Acceptance is complicated. On one hand, surrender is necessary. We can’t control everything. We can’t change people. And I believe real love (if it even exists) demands total acceptance - because if you’re trying to mold someone into something else, or even wishing they acted differently, you don’t love them. You love the idea of them.


And if someone is trying to fundamentally change you, that’s not love. That’s control. That’s why I’ve historically cut certain people out of my life - because their version of "love" came with conditions and expectations. If someone only values you when you fit their script, they don’t love you. They love compliance.


But here’s where it gets murky: while acceptance requires surrender, I’ve spent the past year raging against the rampant complacency in the world.


I think people “accept” too easily. They sit back when action is needed. They convince themselves that nothing can change, so they never even try. The world doesn’t get better because too many people have resigned themselves to the idea that they can’t change it.


And I see it constantly - especially in the way my friends let their jobs and "the system" run them into the ground. How they work unpaid overtime, accept unreasonable workloads, or let toxic bosses belittle them because that’s just the way things are. I’ve watched brilliant, talented people be steamrolled by corporations that treat them as disposable, and instead of fighting back, they adapt to the abuse. They make excuses for it. They tell themselves they’re “lucky to have a job,” when in reality, the system has beaten them down so badly they’ve forgotten their worth.

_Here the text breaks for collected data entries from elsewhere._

(** * Value decoding of the Firebird wire protocol driver (xsqlvar.go)

    A shallow embedding of [xsqlvar.go]: the type catalog, the column
    descriptor [xSQLVAR] and the decoder [value] with the helpers it calls
    ([_parseDate], [_parseTime], [_parseTimezone], [parseString], ...),
    followed by the properties of the decoder.

    Conventions.
    - Go's [int] is taken to be 64 bits wide.  Sized integers are kept in [Z]
      and every conversion or operation that can leave the range of its type
      is written with [wrap].
    - Go's [/] and [%] on integers truncate toward zero: they are [Z.quot]
      and [Z.rem], never [Z.div] and [Z.modulo].
    - A byte slice is a [list byte] whose capacity equals its length. *)

From Stdlib Require Import ZArith QArith Qpower Lia List Bool.
From Stdlib Require Import Strings.String Strings.Byte.
From stdpp Require Import base gmap strings list.

Import ListNotations.
Local Open Scope string_scope.
Local Open Scope Z_scope.

(** ** Machine integers *)

Module GoInt.

(** The value of a [w]-bit pattern [u] read as two's complement. *)
Definition to_signed (w u : Z) : Z :=
  if u <? 2 ^ (w - 1) then u else u - 2 ^ w.

(** Conversion of an integer to the signed [w]-bit type ([int16(v)],
    [int32(v)]), and the result of a signed [w]-bit operation whose
    mathematical value is [z]. *)
Definition wrap (w z : Z) : Z := to_signed w (z mod 2 ^ w).

Definition in_range (w z : Z) : Prop := - 2 ^ (w - 1) <= z < 2 ^ (w - 1).

End GoInt.

(** ** Byte buffers and the big-endian readers *)

Definition byte_val (b : byte) : Z := Z.of_N (Byte.to_N b).

(** The unsigned big-endian value of a byte sequence. *)
Definition be_uint (bs : list byte) : Z :=
  fold_left (fun acc b => acc * 256 + byte_val b) bs 0.

(** [binary.Read(buf, binary.BigEndian, &v)] for a [v] of [n] bytes: the
    first [n] bytes of the buffer, or a failure that leaves [v] at zero when
    the buffer is shorter. *)
Definition binary_Read (n : nat) (b : list byte) : option Z :=
  if (length b <? n)%nat then None else Some (be_uint (take n b)).

(** Modelled from the spec: the helpers [bytes_to_bint16], [bytes_to_bint32]
    and [bytes_to_bint64] are called by [xsqlvar.go] but defined elsewhere in
    the package.  The spec has the integer columns read "a big-endian
    two's-complement integer" and the date "a signed 32-bit big-endian"
    number; the call sites use the results as [int16], [int32] and [int64].
    On a buffer of at least the width the result is the two's complement
    reading of its first bytes.  What the helpers do on a shorter buffer is
    not in the sources: they are taken here to ignore the failed read and
    yield the zero value, and the properties of the integer, date and time
    columns are meant for buffers of at least the width. *)
Definition bytes_to_bint (w : nat) (b : list byte) : Z :=
  match binary_Read w b with
  | Some u => GoInt.to_signed (8 * Z.of_nat w) u
  | None => 0
  end.

Definition bytes_to_bint16 : list byte -> Z := bytes_to_bint 2.
Definition bytes_to_bint32 : list byte -> Z := bytes_to_bint 4.
Definition bytes_to_bint64 : list byte -> Z := bytes_to_bint 8.

(** ** The type catalog *)

Definition SQL_TYPE_TEXT : Z := 452.
Definition SQL_TYPE_VARYING : Z := 448.
Definition SQL_TYPE_SHORT : Z := 500.
Definition SQL_TYPE_LONG : Z := 496.
Definition SQL_TYPE_FLOAT : Z := 482.
Definition SQL_TYPE_DOUBLE : Z := 480.
Definition SQL_TYPE_D_FLOAT : Z := 530.
Definition SQL_TYPE_TIMESTAMP : Z := 510.
Definition SQL_TYPE_BLOB : Z := 520.
Definition SQL_TYPE_ARRAY : Z := 540.
Definition SQL_TYPE_QUAD : Z := 550.
Definition SQL_TYPE_TIME : Z := 560.
Definition SQL_TYPE_DATE : Z := 570.
Definition SQL_TYPE_INT64 : Z := 580.
Definition SQL_TYPE_INT128 : Z := 32752.
Definition SQL_TYPE_TIMESTAMP_TZ : Z := 32754.
Definition SQL_TYPE_TIME_TZ : Z := 32756.
Definition SQL_TYPE_DEC_FIXED : Z := 32758.
Definition SQL_TYPE_DEC64 : Z := 32760.
Definition SQL_TYPE_DEC128 : Z := 32762.
Definition SQL_TYPE_BOOLEAN : Z := 32764.
Definition SQL_TYPE_NULL : Z := 32766.

Definition xsqlvarTypeLength : gmap Z Z :=
  list_to_map
    [ (SQL_TYPE_TEXT, -1); (SQL_TYPE_VARYING, -1); (SQL_TYPE_SHORT, 4);
      (SQL_TYPE_LONG, 4); (SQL_TYPE_FLOAT, 4); (SQL_TYPE_TIME, 4);
      (SQL_TYPE_DATE, 4); (SQL_TYPE_DOUBLE, 8); (SQL_TYPE_TIMESTAMP, 8);
      (SQL_TYPE_BLOB, 8); (SQL_TYPE_ARRAY, 8); (SQL_TYPE_QUAD, 8);
      (SQL_TYPE_INT64, 8); (SQL_TYPE_INT128, 16); (SQL_TYPE_TIMESTAMP_TZ, 10);
      (SQL_TYPE_TIME_TZ, 6); (SQL_TYPE_DEC64, 8); (SQL_TYPE_DEC128, 16);
      (SQL_TYPE_DEC_FIXED, 16); (SQL_TYPE_BOOLEAN, 1) ].

Definition xsqlvarTypeDisplayLength : gmap Z Z :=
  list_to_map
    [ (SQL_TYPE_TEXT, -1); (SQL_TYPE_VARYING, -1); (SQL_TYPE_SHORT, 6);
      (SQL_TYPE_LONG, 11); (SQL_TYPE_FLOAT, 17); (SQL_TYPE_TIME, 11);
      (SQL_TYPE_DATE, 10); (SQL_TYPE_DOUBLE, 17); (SQL_TYPE_TIMESTAMP, 22);
      (SQL_TYPE_BLOB, 0); (SQL_TYPE_ARRAY, -1); (SQL_TYPE_QUAD, 20);
      (SQL_TYPE_INT64, 20); (SQL_TYPE_INT128, 20); (SQL_TYPE_TIMESTAMP_TZ, 28);
      (SQL_TYPE_TIME_TZ, 17); (SQL_TYPE_DEC64, 16); (SQL_TYPE_DEC128, 34);
      (SQL_TYPE_DEC_FIXED, 34); (SQL_TYPE_BOOLEAN, 5) ].

Definition xsqlvarTypeName : gmap Z string :=
  list_to_map
    [ (SQL_TYPE_TEXT, "TEXT"); (SQL_TYPE_VARYING, "VARYING");
      (SQL_TYPE_SHORT, "SHORT"); (SQL_TYPE_LONG, "LONG");
      (SQL_TYPE_FLOAT, "FLOAT"); (SQL_TYPE_TIME, "TIME");
      (SQL_TYPE_DATE, "DATE"); (SQL_TYPE_DOUBLE, "DOUBLE");
      (SQL_TYPE_TIMESTAMP, "TIMESTAMP"); (SQL_TYPE_BLOB, "BLOB");
      (SQL_TYPE_ARRAY, "ARRAY"); (SQL_TYPE_QUAD, "QUAD");
      (SQL_TYPE_INT64, "INT64"); (SQL_TYPE_INT128, "INT128");
      (SQL_TYPE_TIMESTAMP_TZ, "TIMESTAMP WITH TIMEZONE");
      (SQL_TYPE_TIME_TZ, "TIME WITH TIMEZONE");
      (SQL_TYPE_DEC64, "DECFLOAT(16)"); (SQL_TYPE_DEC128, "DECFLOAT(34)");
      (SQL_TYPE_DEC_FIXED, "DECFIXED"); (SQL_TYPE_BOOLEAN, "BOOLEAN") ].

(** ** The column descriptor *)

Record xSQLVAR := {
  sqltype : Z;
  sqlscale : Z;
  sqlsubtype : Z;
  sqllen : Z;
  null_ok : bool;
  fieldname : string;
  relname : string;
  ownname : string;
  aliasname : string
}.

(** A map read [m[k]] yields the zero value for an absent key. *)
Definition ioLength (x : xSQLVAR) : Z :=
  if sqltype x =? SQL_TYPE_TEXT then sqllen x
  else default 0 (xsqlvarTypeLength !! sqltype x).

Definition displayLength (x : xSQLVAR) : Z :=
  if sqltype x =? SQL_TYPE_TEXT then sqllen x
  else default 0 (xsqlvarTypeDisplayLength !! sqltype x).

Definition hasPrecisionScale (x : xSQLVAR) : bool :=
  ((sqltype x =? SQL_TYPE_SHORT) || (sqltype x =? SQL_TYPE_LONG)
   || (sqltype x =? SQL_TYPE_QUAD) || (sqltype x =? SQL_TYPE_INT64)
   || (sqltype x =? SQL_TYPE_INT128) || (sqltype x =? SQL_TYPE_DEC64)
   || (sqltype x =? SQL_TYPE_DEC128) || (sqltype x =? SQL_TYPE_DEC_FIXED))
  && negb (sqlscale x =? 0).

Definition typename (x : xSQLVAR) : string :=
  default EmptyString (xsqlvarTypeName !! sqltype x).

(** ** Dates and times *)

Definition _parseDate (raw_value : list byte) : Z * Z * Z :=
  let nday := bytes_to_bint32 raw_value + 678882 in
  let century := (4 * nday - 1) `quot` 146097 in
  let nday := 4 * nday - 1 - 146097 * century in
  let day := nday `quot` 4 in
  let nday := (4 * day + 3) `quot` 1461 in
  let day := 4 * day + 3 - 1461 * nday in
  let day := (day + 4) `quot` 4 in
  let month := (5 * day - 3) `quot` 153 in
  let day := 5 * day - 3 - 153 * month in
  let day := (day + 5) `quot` 5 in
  let year := 100 * century + nday in
  if month <? 10 then (year, month + 3, day)
  else (year + 1, month - 9, day).

Definition _parseTime (raw_value : list byte) : Z * Z * Z * Z :=
  let n := bytes_to_bint32 raw_value in
  let s := n `quot` 10000 in
  let m := s `quot` 60 in
  let h := m `quot` 60 in
  let m := m `rem` 60 in
  let s := s `rem` 60 in
  (h, m, s, (n `rem` 10000) * 100000).

(** ** Decoded values *)

(** [decimal.Decimal] of shopspring/decimal: an integer coefficient and a
    32-bit exponent, standing for [d_value * 10 ^ d_exp]. *)
Record Decimal := { d_value : Z; d_exp : Z }.

(** [decimal.New(value int64, exp int32)]. *)
Definition decimal_New (value exp : Z) : Decimal :=
  {| d_value := value; d_exp := exp |}.

(** The number a [Decimal] stands for. *)
Definition decimal_to_Q (d : Decimal) : Q :=
  (inject_Z (d_value d) * Qpower (inject_Z 10) (d_exp d))%Q.

(** [*time.Location]: the local zone, UTC, or a zone of the host's time zone
    database. *)
Inductive Location :=
| Local
| UTC
| Zone (name : string).

(** The [time.Time] built by [time.Date(year, month, day, hour, min, sec,
    nsec, loc)], kept as the arguments of the call. *)
Record Time := {
  t_year : Z; t_month : Z; t_day : Z;
  t_hour : Z; t_min : Z; t_sec : Z; t_nsec : Z;
  t_loc : Location
}.

(** The dynamic value returned in [v interface{}]. *)
Inductive Value :=
| VNil
| VBytes (b : list byte)
| VString (s : list byte)
| VInt16 (i : Z)
| VInt32 (i : Z)
| VInt64 (i : Z)
| VBigInt (i : Z)
| VDecimal (d : Decimal)
| VFloat32 (bits : Z)
| VFloat64 (bits : Z)
| VBool (b : bool)
| VTime (t : Time).

(** The errors [value] can return: those of [binary.Read]. *)
Inductive error :=
| EOF
| ErrUnexpectedEOF.

(** ** Run-time panics *)

Inductive panic :=
| SliceBoundsOutOfRange
| IndexOutOfRange
| MissingLocation.

Inductive result (A : Type) :=
| Done (a : A)
| Panicked (p : panic).

Arguments Done {A} a.
Arguments Panicked {A} p.

Definition bind {A B} (r : result A) (k : A -> result B) : result B :=
  match r with
  | Done a => k a
  | Panicked p => Panicked p
  end.

Notation "'let*' x ':=' r 'in' k" := (bind r (fun x => k))
  (at level 10, x name, r at level 100, k at level 200).

(** [b[:n]], [b[n:]] and [b[n:m]]. *)
Definition slice_to (n : nat) (b : list byte) : result (list byte) :=
  if (n <=? length b)%nat then Done (take n b) else Panicked SliceBoundsOutOfRange.

Definition slice_from (n : nat) (b : list byte) : result (list byte) :=
  if (n <=? length b)%nat then Done (drop n b) else Panicked SliceBoundsOutOfRange.

Definition slice (n m : nat) (b : list byte) : result (list byte) :=
  if (n <=? m)%nat && (m <=? length b)%nat then Done (take (m - n) (drop n b))
  else Panicked SliceBoundsOutOfRange.

(** [time.Date] panics on a nil location.  The record keeps the arguments
    of the call; [time.Date] itself normalises arguments that are out of
    range (a month 13, an hour 25, negative nanoseconds), so the fields are
    those of the returned time only when they are in range, which
    [normal_time] states. *)
Definition time_Date (year month day hour min sec nsec : Z)
    (loc : option Location) : result Time :=
  match loc with
  | Some l => Done {| t_year := year; t_month := month; t_day := day;
                      t_hour := hour; t_min := min; t_sec := sec;
                      t_nsec := nsec; t_loc := l |}
  | None => Panicked MissingLocation
  end.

And it’s not just the jobs themselves; it’s the way we let corporations dictate the quality of our lives. The way we sigh and accept skyrocketing rent, impossible healthcare costs, and jobs that demand every ounce of our energy while paying just enough to keep us alive but never enough to actually live.


I f*cking hate it.


I hate how easy it is for people - good, smart people - to fall into the trap of accepting things that should be challenged. I hate that companies bank on our exhaustion, knowing we’re too burned out to fight back. I hate that we tell ourselves we’re powerless when we’re not.


But I also get it. People are running on fumes. They’re just trying to make it through the day. And when you’re barely holding it together, fighting back isn’t exactly high on your agenda.


But is this kind of passive surrender really wisdom, or is it just laziness disguised as survival?


And that’s what I can’t figure out.


So...where’s the balance? How do we accept the things we can’t change without becoming passive to the things we can? When do we surrender, and when do we fight? And how do we tell the difference?


I don’t have the answers yet. But maybe this month will teach me.